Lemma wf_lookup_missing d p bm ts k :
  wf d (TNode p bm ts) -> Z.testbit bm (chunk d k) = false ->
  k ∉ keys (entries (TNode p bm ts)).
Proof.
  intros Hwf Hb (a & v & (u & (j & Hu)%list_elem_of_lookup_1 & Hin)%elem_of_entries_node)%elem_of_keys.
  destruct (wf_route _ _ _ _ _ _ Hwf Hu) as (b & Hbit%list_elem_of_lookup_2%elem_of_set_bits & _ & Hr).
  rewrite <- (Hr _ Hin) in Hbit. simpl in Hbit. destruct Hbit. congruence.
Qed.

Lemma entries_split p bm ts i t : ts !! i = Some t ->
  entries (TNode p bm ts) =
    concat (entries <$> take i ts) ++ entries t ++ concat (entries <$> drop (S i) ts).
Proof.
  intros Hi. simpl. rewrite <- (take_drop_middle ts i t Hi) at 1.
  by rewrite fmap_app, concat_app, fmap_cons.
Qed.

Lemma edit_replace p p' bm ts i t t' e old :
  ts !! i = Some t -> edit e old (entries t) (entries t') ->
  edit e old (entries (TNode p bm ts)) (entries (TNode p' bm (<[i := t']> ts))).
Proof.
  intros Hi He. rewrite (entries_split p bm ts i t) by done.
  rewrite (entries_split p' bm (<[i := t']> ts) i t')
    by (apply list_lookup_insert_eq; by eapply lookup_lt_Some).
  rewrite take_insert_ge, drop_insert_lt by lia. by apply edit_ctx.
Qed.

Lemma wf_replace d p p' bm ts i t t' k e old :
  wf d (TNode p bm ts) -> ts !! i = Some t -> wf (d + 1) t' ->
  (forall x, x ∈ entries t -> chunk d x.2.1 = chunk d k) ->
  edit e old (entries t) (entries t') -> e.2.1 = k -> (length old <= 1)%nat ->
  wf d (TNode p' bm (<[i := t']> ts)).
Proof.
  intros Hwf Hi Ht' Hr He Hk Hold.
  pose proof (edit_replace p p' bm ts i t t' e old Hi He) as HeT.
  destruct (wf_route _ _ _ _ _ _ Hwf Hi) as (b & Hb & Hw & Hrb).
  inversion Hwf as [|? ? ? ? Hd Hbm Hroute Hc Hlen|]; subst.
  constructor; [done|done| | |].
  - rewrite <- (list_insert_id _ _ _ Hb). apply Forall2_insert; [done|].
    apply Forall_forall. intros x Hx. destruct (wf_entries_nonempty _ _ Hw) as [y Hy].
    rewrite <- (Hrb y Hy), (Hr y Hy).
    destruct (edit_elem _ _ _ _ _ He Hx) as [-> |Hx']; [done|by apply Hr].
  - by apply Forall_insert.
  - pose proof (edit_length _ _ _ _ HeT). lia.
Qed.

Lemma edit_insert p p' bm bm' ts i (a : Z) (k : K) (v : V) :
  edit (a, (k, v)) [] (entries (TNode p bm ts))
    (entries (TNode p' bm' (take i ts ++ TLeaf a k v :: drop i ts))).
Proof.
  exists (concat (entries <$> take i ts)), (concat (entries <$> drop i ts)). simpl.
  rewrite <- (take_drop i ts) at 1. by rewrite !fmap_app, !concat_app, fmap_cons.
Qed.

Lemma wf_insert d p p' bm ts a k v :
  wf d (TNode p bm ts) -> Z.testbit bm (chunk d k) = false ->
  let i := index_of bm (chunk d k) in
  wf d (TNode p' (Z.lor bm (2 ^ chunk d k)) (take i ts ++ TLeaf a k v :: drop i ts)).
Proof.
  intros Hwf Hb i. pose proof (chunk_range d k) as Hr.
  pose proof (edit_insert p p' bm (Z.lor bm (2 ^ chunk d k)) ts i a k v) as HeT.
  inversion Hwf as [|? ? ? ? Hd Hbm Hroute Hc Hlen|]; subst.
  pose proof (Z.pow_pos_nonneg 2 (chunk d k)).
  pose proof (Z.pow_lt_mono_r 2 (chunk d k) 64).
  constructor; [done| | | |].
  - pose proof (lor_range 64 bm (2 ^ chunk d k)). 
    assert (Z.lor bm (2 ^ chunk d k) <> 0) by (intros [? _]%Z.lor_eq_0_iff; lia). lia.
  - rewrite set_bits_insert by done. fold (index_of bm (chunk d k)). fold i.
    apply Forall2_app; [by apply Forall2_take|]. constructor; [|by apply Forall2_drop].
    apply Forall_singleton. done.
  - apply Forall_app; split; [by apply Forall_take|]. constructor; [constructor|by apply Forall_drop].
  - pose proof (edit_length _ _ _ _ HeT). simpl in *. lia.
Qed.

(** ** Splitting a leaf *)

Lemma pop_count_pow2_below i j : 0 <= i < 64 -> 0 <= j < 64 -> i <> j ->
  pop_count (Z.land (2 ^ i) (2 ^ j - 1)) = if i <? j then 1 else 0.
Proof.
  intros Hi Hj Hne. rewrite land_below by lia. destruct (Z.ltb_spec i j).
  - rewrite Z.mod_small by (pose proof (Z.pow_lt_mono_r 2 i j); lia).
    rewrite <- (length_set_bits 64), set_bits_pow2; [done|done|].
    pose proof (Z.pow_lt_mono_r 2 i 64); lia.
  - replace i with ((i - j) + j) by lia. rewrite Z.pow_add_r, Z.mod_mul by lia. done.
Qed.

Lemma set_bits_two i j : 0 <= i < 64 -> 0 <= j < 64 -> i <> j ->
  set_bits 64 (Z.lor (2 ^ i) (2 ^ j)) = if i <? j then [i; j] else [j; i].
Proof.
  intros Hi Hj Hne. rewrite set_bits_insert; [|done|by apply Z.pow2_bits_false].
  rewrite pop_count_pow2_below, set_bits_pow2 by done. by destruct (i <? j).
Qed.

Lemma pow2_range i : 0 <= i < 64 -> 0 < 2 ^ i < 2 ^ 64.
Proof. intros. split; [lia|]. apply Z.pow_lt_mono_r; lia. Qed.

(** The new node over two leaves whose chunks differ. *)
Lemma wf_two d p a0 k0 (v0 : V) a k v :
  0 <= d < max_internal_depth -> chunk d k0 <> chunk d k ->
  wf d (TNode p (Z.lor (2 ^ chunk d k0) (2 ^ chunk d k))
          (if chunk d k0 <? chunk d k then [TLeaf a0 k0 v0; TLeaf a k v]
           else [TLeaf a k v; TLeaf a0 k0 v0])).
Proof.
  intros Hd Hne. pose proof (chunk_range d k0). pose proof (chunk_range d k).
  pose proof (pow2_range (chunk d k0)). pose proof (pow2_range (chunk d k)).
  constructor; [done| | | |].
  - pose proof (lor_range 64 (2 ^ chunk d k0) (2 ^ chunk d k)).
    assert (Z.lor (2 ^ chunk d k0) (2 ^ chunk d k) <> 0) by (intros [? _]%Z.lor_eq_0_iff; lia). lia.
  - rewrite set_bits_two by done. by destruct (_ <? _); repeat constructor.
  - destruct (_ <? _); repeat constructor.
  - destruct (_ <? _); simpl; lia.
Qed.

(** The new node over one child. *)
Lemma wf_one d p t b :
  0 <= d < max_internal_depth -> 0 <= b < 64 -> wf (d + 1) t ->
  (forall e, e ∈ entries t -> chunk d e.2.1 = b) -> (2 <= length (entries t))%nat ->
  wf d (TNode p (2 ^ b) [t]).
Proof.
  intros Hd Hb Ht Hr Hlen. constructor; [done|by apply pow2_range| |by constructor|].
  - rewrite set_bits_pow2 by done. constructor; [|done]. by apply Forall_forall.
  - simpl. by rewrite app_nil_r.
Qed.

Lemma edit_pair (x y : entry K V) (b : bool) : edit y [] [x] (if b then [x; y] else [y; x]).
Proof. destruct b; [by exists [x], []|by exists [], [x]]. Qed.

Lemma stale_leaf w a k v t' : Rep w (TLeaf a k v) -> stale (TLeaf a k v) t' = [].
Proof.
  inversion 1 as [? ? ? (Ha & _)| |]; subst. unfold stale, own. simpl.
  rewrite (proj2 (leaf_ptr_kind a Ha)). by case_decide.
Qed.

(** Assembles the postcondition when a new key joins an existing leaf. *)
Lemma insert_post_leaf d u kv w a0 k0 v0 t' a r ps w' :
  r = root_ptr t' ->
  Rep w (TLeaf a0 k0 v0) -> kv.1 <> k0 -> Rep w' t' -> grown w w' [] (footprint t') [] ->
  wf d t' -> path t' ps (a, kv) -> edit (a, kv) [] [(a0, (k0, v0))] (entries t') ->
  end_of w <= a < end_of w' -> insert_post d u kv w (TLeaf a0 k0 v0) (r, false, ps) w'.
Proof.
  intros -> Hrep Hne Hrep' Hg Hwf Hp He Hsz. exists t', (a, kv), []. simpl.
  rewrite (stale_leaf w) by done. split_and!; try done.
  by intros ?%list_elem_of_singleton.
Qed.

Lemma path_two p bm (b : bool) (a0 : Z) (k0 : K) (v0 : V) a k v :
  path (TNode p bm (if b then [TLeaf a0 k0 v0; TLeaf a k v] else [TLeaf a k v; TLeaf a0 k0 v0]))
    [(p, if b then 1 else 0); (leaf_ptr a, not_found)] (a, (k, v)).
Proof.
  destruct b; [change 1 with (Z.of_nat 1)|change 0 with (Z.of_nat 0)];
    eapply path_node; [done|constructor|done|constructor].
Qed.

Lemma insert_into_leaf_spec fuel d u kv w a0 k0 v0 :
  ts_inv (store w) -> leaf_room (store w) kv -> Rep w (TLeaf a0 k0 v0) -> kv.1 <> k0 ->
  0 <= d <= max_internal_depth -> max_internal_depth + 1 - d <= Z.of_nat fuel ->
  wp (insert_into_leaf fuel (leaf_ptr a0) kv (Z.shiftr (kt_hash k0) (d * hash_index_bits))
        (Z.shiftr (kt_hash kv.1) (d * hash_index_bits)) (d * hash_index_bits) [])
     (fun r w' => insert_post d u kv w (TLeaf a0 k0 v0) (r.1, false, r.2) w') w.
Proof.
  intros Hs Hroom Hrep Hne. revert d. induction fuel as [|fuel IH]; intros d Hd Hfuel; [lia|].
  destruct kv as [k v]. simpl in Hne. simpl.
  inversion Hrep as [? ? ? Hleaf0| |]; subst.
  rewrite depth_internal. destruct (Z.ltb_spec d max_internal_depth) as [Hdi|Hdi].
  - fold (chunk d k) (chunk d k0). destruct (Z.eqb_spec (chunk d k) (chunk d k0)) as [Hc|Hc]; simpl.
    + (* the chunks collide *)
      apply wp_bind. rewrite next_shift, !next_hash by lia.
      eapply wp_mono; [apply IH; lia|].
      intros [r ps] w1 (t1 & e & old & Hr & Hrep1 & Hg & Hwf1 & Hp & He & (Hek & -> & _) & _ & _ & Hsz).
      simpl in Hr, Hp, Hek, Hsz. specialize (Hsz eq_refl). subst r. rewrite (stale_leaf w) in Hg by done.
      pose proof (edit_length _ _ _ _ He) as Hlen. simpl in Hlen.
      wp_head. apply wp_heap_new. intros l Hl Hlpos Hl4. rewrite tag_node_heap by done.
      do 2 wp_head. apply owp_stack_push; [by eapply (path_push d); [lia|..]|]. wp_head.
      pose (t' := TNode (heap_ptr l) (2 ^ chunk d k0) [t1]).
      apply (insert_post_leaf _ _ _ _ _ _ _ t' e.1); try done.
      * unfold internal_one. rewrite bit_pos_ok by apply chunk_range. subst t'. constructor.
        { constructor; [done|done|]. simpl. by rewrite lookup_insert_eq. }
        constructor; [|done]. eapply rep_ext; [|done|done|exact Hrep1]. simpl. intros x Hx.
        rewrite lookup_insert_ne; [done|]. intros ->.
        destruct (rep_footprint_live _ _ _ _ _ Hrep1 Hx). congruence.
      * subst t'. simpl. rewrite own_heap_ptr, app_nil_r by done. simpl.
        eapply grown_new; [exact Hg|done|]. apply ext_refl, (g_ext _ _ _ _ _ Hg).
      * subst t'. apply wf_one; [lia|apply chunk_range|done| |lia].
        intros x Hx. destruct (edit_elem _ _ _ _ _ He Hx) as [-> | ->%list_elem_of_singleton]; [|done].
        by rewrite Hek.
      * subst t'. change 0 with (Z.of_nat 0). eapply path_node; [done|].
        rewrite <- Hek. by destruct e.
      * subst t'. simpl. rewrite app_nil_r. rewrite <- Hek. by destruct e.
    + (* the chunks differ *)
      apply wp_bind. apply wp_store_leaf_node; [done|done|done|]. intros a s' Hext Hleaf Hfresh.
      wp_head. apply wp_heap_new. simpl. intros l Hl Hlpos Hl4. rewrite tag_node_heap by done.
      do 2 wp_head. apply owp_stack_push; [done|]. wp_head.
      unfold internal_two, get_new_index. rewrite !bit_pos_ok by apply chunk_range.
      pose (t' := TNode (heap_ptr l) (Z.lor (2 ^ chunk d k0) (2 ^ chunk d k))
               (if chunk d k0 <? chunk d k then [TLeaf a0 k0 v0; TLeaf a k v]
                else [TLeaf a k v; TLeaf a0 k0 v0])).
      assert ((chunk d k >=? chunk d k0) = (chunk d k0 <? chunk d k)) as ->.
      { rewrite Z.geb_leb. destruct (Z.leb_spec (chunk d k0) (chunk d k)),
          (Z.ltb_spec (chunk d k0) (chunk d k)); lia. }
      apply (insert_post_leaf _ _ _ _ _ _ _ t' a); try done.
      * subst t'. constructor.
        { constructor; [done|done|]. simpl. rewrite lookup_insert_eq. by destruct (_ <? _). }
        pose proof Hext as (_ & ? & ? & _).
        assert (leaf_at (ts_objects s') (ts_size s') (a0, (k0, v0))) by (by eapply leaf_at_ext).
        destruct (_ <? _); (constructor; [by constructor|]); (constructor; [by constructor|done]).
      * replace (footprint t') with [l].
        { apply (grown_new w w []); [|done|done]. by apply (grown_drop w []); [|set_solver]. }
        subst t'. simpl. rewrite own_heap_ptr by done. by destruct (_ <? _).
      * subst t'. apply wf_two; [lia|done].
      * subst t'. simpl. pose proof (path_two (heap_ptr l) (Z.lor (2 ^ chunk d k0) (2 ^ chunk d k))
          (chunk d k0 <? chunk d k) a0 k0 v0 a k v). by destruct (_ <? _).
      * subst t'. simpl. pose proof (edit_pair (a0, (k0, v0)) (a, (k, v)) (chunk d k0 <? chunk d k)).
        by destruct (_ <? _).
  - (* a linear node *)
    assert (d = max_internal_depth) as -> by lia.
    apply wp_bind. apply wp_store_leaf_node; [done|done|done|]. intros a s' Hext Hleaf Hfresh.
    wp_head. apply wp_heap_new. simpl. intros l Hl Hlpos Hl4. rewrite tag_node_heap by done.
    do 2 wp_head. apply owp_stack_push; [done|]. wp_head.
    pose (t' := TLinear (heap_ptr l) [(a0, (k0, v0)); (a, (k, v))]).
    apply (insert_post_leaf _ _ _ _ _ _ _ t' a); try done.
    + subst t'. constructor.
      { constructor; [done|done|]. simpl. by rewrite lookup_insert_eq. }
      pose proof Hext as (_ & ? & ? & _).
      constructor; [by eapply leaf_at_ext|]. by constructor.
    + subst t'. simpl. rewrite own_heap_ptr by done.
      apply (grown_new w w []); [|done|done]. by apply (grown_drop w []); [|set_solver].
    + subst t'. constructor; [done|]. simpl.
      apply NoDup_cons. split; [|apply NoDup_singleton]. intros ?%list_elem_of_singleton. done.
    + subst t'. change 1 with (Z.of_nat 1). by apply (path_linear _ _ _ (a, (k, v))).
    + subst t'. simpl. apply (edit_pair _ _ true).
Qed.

• • • • • • •

== PROBLEM DETAILS ==
Retype the listing above, word for word, from its first line to the line containing "destruct (wf_route _ _ _ _ _ _ Hwf Hu)", both ends included.

== EXPECTED ANSWER ==
Lemma wf_lookup_missing d p bm ts k :
  wf d (TNode p bm ts) -> Z.testbit bm (chunk d k) = false ->
  k ∉ keys (entries (TNode p bm ts)).
Proof.
  intros Hwf Hb (a & v & (u & (j & Hu)%list_elem_of_lookup_1 & Hin)%elem_of_entries_node)%elem_of_keys.
  destruct (wf_route _ _ _ _ _ _ Hwf Hu) as (b & Hbit%list_elem_of_lookup_2%elem_of_set_bits & _ & Hr).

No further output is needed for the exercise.